One Last Question: Why Is Wiscasset Called “The Prettiest Village in Maine?”

Is it just shameless self-promotion?


Welcome to “One Last Question,” a new series where research editor Matthew Reed Baker tackles your most Bostonian conundrums. Have a question? Email him at onelastquestion@bostonmagazine.com.


Danita Delimont/Getty Images; Bill Bachmann/Alamy (inset)

Question:

I spend a lot of weekends in Maine during the summer, and I regularly pass through Wiscasset on Route 1. I’ve always wondered about the sign when you get into the town that calls it “The Prettiest Village in Maine.” That seems like quite a statement. How did Wiscasset get this title in the first place? Is it just shameless self-promotion?

—R.R., Winchester

Answer:

I laughed when I saw your question, R.R., because I am married into a fine, upstanding Maine family, and so I too have spent many weekends doing that drive. And considering that this wee burg is perhaps better known (albeit unofficially) as “The Biggest Traffic Bottleneck in Maine”—thanks to Red’s Eats’ famous lobster rolls and a 25-mile-per-hour speed limit—I’ve had plenty of time to sit in the car and ponder Wiscasset’s prettiest-ness. Not to mention the slogan, which has always rankled me with its “America’s Team” style of presumption.

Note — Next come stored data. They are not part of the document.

(* ===== verification/Config.v ===== *)
(** * Configuration providers and the signed configuration (pkg/proxy/provider.go)

    [signConfig], [verifyConfigSignature], and the [Load] and [Save] of the
    file and S3 providers.  The environment, the clock, the file and the HTTP
    client are arguments. *)

From S2P Require Import Prelude GoStrings GoFloat Encoding Hash Json Types Token Codec.
Export Codec.
Open Scope Z_scope.

Module Config.

(** [os.Getenv]: the empty string when unset. *)
Definition Getenv (env : gmap string string) (k : string) : string := default ""%string (env !! k).

(** [decodeBase64Url]: padding to a multiple of four, URL alphabet. *)
Definition decodeBase64Url (s : string) : option string :=
  let l := slen s mod 4 in
  b64_decode true (if 0 <? l then (s ++ Repeat "=" (Z.to_nat (4 - l)))%string else s).

(** [json.Marshal(cfg.Routes)] fails on floats that are not numbers. *)
Definition is_number (x : float64) : bool :=
  match x with S754_infinity _ | S754_nan => false | _ => true end.

Definition route_finite (r : Route) : bool :=
  is_number (CanaryMaxErrorRate r) &&
  match LLMRouting r with Some l => is_number (MinConfidence l) | None => true end.

Definition marshal_routes (rs : list Route) : option string :=
  if forallb route_finite rs
  then Some (render (encode rs)) else None.

Definition hash_text (text : string) : string := Token.raw_url (sha256 text).

Definition header_text : string :=
  render (JObj [("alg", JStr "HS256"); ("typ", JStr "JWT")])%string.

Definition config_claims (hash : string) (now : Z) : list (string * json) :=
  [("config_hash", JStr hash); ("exp", JNum (Itoa ((now + 24 * 60 * minute) / second)));
   ("iss", JStr "servconsole")]%string.

Definition signConfig (cfg : GatewayConfig) (secret : string) (now : Z) : option GatewayConfig :=
  match marshal_routes (Routes cfg) with
  | None => None
  | Some routesData =>
      let headerEnc := Token.raw_url header_text in
      let claimsEnc := Token.raw_url (render (JObj (config_claims (hash_text routesData) now))) in
      let sig := Token.raw_url (hmac_sha256 secret (Token.signing_input headerEnc claimsEnc)) in
      Some (with_Signature (headerEnc ++ "." ++ claimsEnc ++ "." ++ sig) cfg)
  end.
(* ===== verification/Http.v ===== *)
(** * HTTP as the handlers see it (pkg/proxy/errors.go, access_log.go)

    Headers, request bodies as readers, requests, the server's response writer
    and the recording wrapper around it, the JSON error reply, and the access
    log.  What the handlers use of [net/http] is written out here: canonical
    header keys, [MaxBytesReader], the latching of the first final status, the
    statuses that admit no body. *)

From S2P Require Import Prelude GoStrings Json Access.
Import Access.
Open Scope Z_scope.

Module Http.

(** ** Headers *)

Abbreviation Header := (gmap string (list string)).

(** The bytes of an HTTP token. *)
Definition is_token (c : ascii) : bool :=
  is_digit c || is_upper c || is_lower c || in_cutset "!#$%&'*+-.^_`|~" c.

Fixpoint canonical_from (up : bool) (s : string) : string :=
  match s with
  | "" => ""
  | String c s' =>
      String (if up then upper_byte c else lower_byte c) (canonical_from (Ascii.eqb c "-") s')
  end%string.

(** [http.CanonicalHeaderKey]. *)
Definition canonical (k : string) : string :=
  if sforall is_token k then canonical_from true k else k.

Definition hvalues (h : Header) (k : string) : list string := default [] (h !! canonical k).
Definition hget (h : Header) (k : string) : string :=
  match hvalues h k with v :: _ => v | [] => ""%string end.
Definition hset (k v : string) (h : Header) : Header := <[canonical k := [v]]> h.
Definition hadd (k v : string) (h : Header) : Header := <[canonical k := hvalues h k ++ [v]]> h.
Definition hdel (k : string) (h : Header) : Header := delete (canonical k) h.

(** [for k, vs := range src { for _, v := range vs { dst.Add(k, v) } }]. *)
Definition add_all (kvs : string * list string) (dst : Header) : Header :=
  fold_left (fun h v => hadd (fst kvs) v h) (snd kvs) dst.
Definition copyHeader (dst src : Header) : Header :=
  fold_left (fun h kvs => add_all kvs h) (map_to_list src) dst.

(** ** Bodies

    A reader is what is left to read and how the reading ends: [None] at end of
    file, or an error, which every later read returns again. [r_limit] tells
    that the error is that of a [MaxBytesReader]. *)
Record Reader := { r_data : string; r_err : option string; r_limit : bool }.

Definition string_reader (s : string) : Reader := {| r_data := s; r_err := None; r_limit := false |}.

(** [io.ReadAll]: everything there is, and the error. *)
Definition ReadAll (r : Reader) : string * option string * Reader :=
  (r_data r, r_err r, {| r_data := ""; r_err := r_err r; r_limit := r_limit r |}).

(** [http.MaxBytesReader]: at most [limit] bytes, then an error. *)
Definition MaxBytesReader (r : Reader) (limit : Z) : Reader :=
  if slen (r_data r) <=? limit then r
  else {| r_data := stake (Z.to_nat limit) (r_data r);
          r_err := Some "http: request body too large"%string; r_limit := true |}.

(** ** Requests *)

(** [url.URL], with [Path] decoded. *)
Record Url := { u_scheme : string; u_host : string; u_path : string; u_query : string }.

(** [ctx_tenant] and [ctx_redact] are the values stored in the context. *)
Record Request := {
  method : string;
  url : Url;
  host : string;
  header : Header;
  body : Reader;
  content_length : Z;
  remote : string;
  ctx_tenant : option string;
  ctx_redact : option (list string);
}.

Definition set_method (x : string) (r : Request) : Request :=
  {| method := x; url := url r; host := host r; header := header r; body := body r;
     content_length := content_length r; remote := remote r; ctx_tenant := ctx_tenant r;
     ctx_redact := ctx_redact r |}.
Definition set_url (x : Url) (r : Request) : Request :=
  {| method := method r; url := x; host := host r; header := header r; body := body r;
     content_length := content_length r; remote := remote r; ctx_tenant := ctx_tenant r;
     ctx_redact := ctx_redact r |}.
Definition set_host (x : string) (r : Request) : Request :=
  {| method := method r; url := url r; host := x; header := header r; body := body r;
     content_length := content_length r; remote := remote r; ctx_tenant := ctx_tenant r;
     ctx_redact := ctx_redact r |}.
Definition set_header (x : Header) (r : Request) : Request :=
  {| method := method r; url := url r; host := host r; header := x; body := body r;
     content_length := content_length r; remote := remote r; ctx_tenant := ctx_tenant r;
     ctx_redact := ctx_redact r |}.
Definition set_body (x : Reader) (r : Request) : Request :=
  {| method := method r; url := url r; host := host r; header := header r; body := x;
     content_length := content_length r; remote := remote r; ctx_tenant := ctx_tenant r;
     ctx_redact := ctx_redact r |}.
Definition set_content_length (x : Z) (r : Request) : Request :=
  {| method := method r; url := url r; host := host r; header := header r; body := body r;
     content_length := x; remote := remote r; ctx_tenant := ctx_tenant r;
     ctx_redact := ctx_redact r |}.
Definition set_tenant (x : string) (r : Request) : Request :=
  {| method := method r; url := url r; host := host r; header := header r; body := body r;
     content_length := content_length r; remote := remote r; ctx_tenant := Some x;
     ctx_redact := ctx_redact r |}.
Definition set_redact (x : list string) (r : Request) : Request :=
  {| method := method r; url := url r; host := host r; header := header r; body := body r;
     content_length := content_length r; remote := remote r; ctx_tenant := ctx_tenant r;
     ctx_redact := Some x |}.

Definition path (r : Request) : string := u_path (url r).
Definition set_path (p : string) (r : Request) : Request :=
  set_url {| u_scheme := u_scheme (url r); u_host := u_host (url r); u_path := p;
             u_query := u_query (url r) |} r.
Definition rget (r : Request) (k : string) : string := hget (header r) k.
Definition rset (k v : string) (r : Request) : Request := set_header (hset k v (header r)) r.

(** [r.Body = io.NopCloser(bytes.NewReader(b)); r.ContentLength = int64(len(b))]. *)
Definition replace_body (b : string) (r : Request) : Request :=
  set_content_length (slen b) (set_body (string_reader b) r).

(** ** Responses *)

(** A backend's response; [interim] are the 1xx responses it sent before. *)
Record Response := {
  status : Z;
  rheader : Header;
  rbody : Reader;
  interim : list (Z * Header);
}.

(** [http.ResponseWriter]: the header map, [WriteHeader] and [Write]. *)
Class ResponseWriter (W : Type) := {
  wheader : W -> Header;
  set_wheader : Header -> W -> W;
  WriteHeader : Z -> W -> exec W;
  Write : string -> W -> Z * W;
}.

Definition wset {W} `{ResponseWriter W} (k v : string) (w : W) : W :=
  set_wheader (hset k v (wheader w)) w.

(** The server's writer: the status and headers sent, the body sent, and the
    interim responses. *)
Record ServerWriter := {
  s_header : Header;
  s_sent : option (Z * Header);
  s_out : string;
  s_interim : list (Z * Header);
}.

So where did it come from? Lincoln County Historical Association president Ed Kavanagh told me that the far-out phrase was inspired by the 1924 book Maine Beautiful, by then-famed travel writer and photographer Wallace Nutting. “Wiscasset enjoys a well-deserved reputation for the beauty and quaintness and dignity of its green, and the old dwellings about it,” Nutting wrote. “Perhaps there is no other Maine village able to compete with this in the range of its attractions.” It’s easy to see how such a lofty encomium could become a straightforward motto—especially for a place once known as “The Worm Capital of the World” for its bait industry—but exactly how it happened is unclear. What Kavanagh did know is that by 1973, the village’s lovely center had been listed in the National Register of Historic Places, and that’s when the first version of the sign went up. From there the simple phrase became successful marketing, repeated without question in countless guidebooks.

But come on, in a state as abundantly beautiful as Maine, nearly every town’s a contender. In fact, Wiscasset came in only fourth in a Down East readers’ poll, behind Camden, Boothbay Harbor, and Damariscotta. Camden also nabbed a Condé Nast Traveler nod for being the fifth-prettiest town in the U.S. Don’t forget Bethel, which calls itself “Maine’s Most Beautiful Mountain Village.” Since this all feels arbitrary anyway, I nominate my wife’s hometown of Union for its graceful town common, blueberry fields, and high ridge with views of Penobscot Bay and the White Mountains. So there it is: Union is the prettiest village in Maine. Take that, Nutting.